• **Activity**
Among the entries below, one stretch runs from the line that contains "u64 (time +" through the line that contains "else set_tick_head false". Repeat that stretch exactly, ends included, and only that.

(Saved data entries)

------------------------------------------------

(* ===== verification/Time.v ===== *)
(** * Ticks and time ([core/k_time.c], [tick_list_update] of [core/k_tick.c]) *)

From S2P Require Import Prelude Config State Sched Inv Tick Pend PriChange KInv Mutex Task.

(** ** The code *)

(** the tick count has reached the time of the task *)
Definition tick_expire (t : nat) : K unit :=
  tk ← get_task t;
  match task_state tk with
  | K_SLEEP =>
      upd_task t (set_blk_state BLK_FINISH);;
      upd_task t (set_task_state K_RDY);;
      tick_list_rm t;;
      ready_list_add t
  | K_PEND =>
      tick_list_rm t;;
      (* remove task on the block list because task is timeout *)
      klist_rm_task t;;
      ready_list_add t;;
      upd_task t (set_blk_state BLK_TIMEOUT);;
      upd_task t (set_task_state K_RDY);;
      mutex_task_pri_reset t;;
      upd_task t (set_blk_obj None)
  | K_PEND_SUSPENDED =>
      tick_list_rm t;;
      (* remove task on the block list because task is timeout *)
      klist_rm_task t;;
      upd_task t (set_blk_state BLK_TIMEOUT);;
      upd_task t (set_task_state K_SUSPENDED);;
      mutex_task_pri_reset t;;
      upd_task t (set_blk_obj None)
  | K_SLEEP_SUSPENDED =>
      upd_task t (set_task_state K_SUSPENDED);;
      upd_task t (set_blk_state BLK_FINISH);;
      tick_list_rm t
  | _ => k_err_proc RHINO_SYS_FATAL_ERR
  end.

(** the loop over the list as it is when the tick arrives: [iter_temp] is read
    before the task is unlinked, and no other task is unlinked *)
Fixpoint tick_update_loop (l : list nat) : K unit :=
  match l with
  | [] => mret tt
  | t :: l' =>
      tk ← get_task t;
      now ← gets g_tick_count;
      let delta := i64 (tick_match tk - now) in
      if delta <=? 0 then tick_expire t;; tick_update_loop l' else mret tt
  end.

Definition tick_list_update (ticks : Z) : K unit :=
  modify (fun s => set_g_tick_count (u64 (g_tick_count s + ticks)) s);;
  l ← gets g_tick_head;
  tick_update_loop l.

Definition krhino_tick_proc : K unit :=
  tick_list_update 1;;
  time_slice_update.

Definition krhino_sys_tick_get : K Z := gets g_tick_count.

Definition krhino_sys_time_get : K Z :=
  tick ← krhino_sys_tick_get;
  mret (u64 (tick * 1000) / RHINO_CONFIG_TICKS_PER_SECOND).

(** [sys_time_t] and [tick_t] have 64 bits, [surplus] and [padding] 16 and 32 *)
Definition krhino_ms_to_ticks (ms : Z) : Z :=
  let surplus := u16 (ms mod 1000) in
  let ticks := u64 ((ms / 1000) * RHINO_CONFIG_TICKS_PER_SECOND) in
  let padding := u16 (1000 / RHINO_CONFIG_TICKS_PER_SECOND) in
  let padding := if 0 <? padding then padding - 1 else 0 in
  u64 (ticks + ((surplus + padding) * RHINO_CONFIG_TICKS_PER_SECOND) / 1000).

Definition krhino_ticks_to_ms (ticks : Z) : Z :=
  let surplus := u32 (ticks mod RHINO_CONFIG_TICKS_PER_SECOND) in
  let time := u64 ((ticks / RHINO_CONFIG_TICKS_PER_SECOND) * 1000) in
  let padding := u32 (RHINO_CONFIG_TICKS_PER_SECOND / 1000) in
  let padding := if 0 <? padding then padding - 1 else 0 in
  u64 (time + u32 ((u32 (surplus + padding) * 1000)) / RHINO_CONFIG_TICKS_PER_SECOND).

(** ** One tick *)

(** [kpre] while the list is searched: the tasks at its head may be due *)
Record ktick (s : kstate) : Prop := {
  kt_core : core None (g_tasks s) (g_objs s) (g_ready_queue s) (g_tick_head s) 0 (g_tick_count s);
  kt_pi : pi_all (g_tasks s);
  kt_sched : sched_ok (g_tasks s) (g_active_task s) (g_sched_lock s) (g_intrpt_nested_level s);
  kt_none : none_ok (g_objs s)
}.

(** a task whose time has come *)
Definition expired (tk : ktask) : ktask :=
  if is_pending tk then woken BLK_TIMEOUT tk
  else set_tick_head false (set_blk_state BLK_FINISH (set_task_state (awake_state (task_state tk)) tk)).

Lemma expired_prio p tk : expired (set_prio p tk) = set_prio p (expired tk).
Proof. unfold expired. change (is_pending (set_prio p tk)) with (is_pending tk). by destruct (is_pending tk). Qed.

Section expire.
Context (T : gmap nat ktask) (objs : gmap nat kobj) (rq : runqueue_t) (th : list nat) (s : kstate).
Context (Hk : ktick (kput T objs rq th s)) (t : nat) (tk : ktask) (Ht : T !! t = Some tk) (Hth : tick_head tk = true).

Definition expire_post (Q : unit -> kstate -> Prop) : Prop :=
  forall T' objs' rq', ktick (kput T' objs' rq' (klist_del t th) s) -> prio_change (<[t := expired tk]> T) T' ->
    Q tt (kput T' objs' rq' (klist_del t th) s).

Lemma expire_ok : task_ok tk.
Proof using Hk Ht. by apply (c_task _ _ _ _ _ _ _ (kt_core _ Hk) t). Qed.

------------------------------------------------

• **Solution**
  u64 (time + u32 ((u32 (surplus + padding) * 1000)) / RHINO_CONFIG_TICKS_PER_SECOND).

(** ** One tick *)

(** [kpre] while the list is searched: the tasks at its head may be due *)
Record ktick (s : kstate) : Prop := {
  kt_core : core None (g_tasks s) (g_objs s) (g_ready_queue s) (g_tick_head s) 0 (g_tick_count s);
  kt_pi : pi_all (g_tasks s);
  kt_sched : sched_ok (g_tasks s) (g_active_task s) (g_sched_lock s) (g_intrpt_nested_level s);
  kt_none : none_ok (g_objs s)
}.

(** a task whose time has come *)
Definition expired (tk : ktask) : ktask :=
  if is_pending tk then woken BLK_TIMEOUT tk
  else set_tick_head false (set_blk_state BLK_FINISH (set_task_state (awake_state (task_state tk)) tk)).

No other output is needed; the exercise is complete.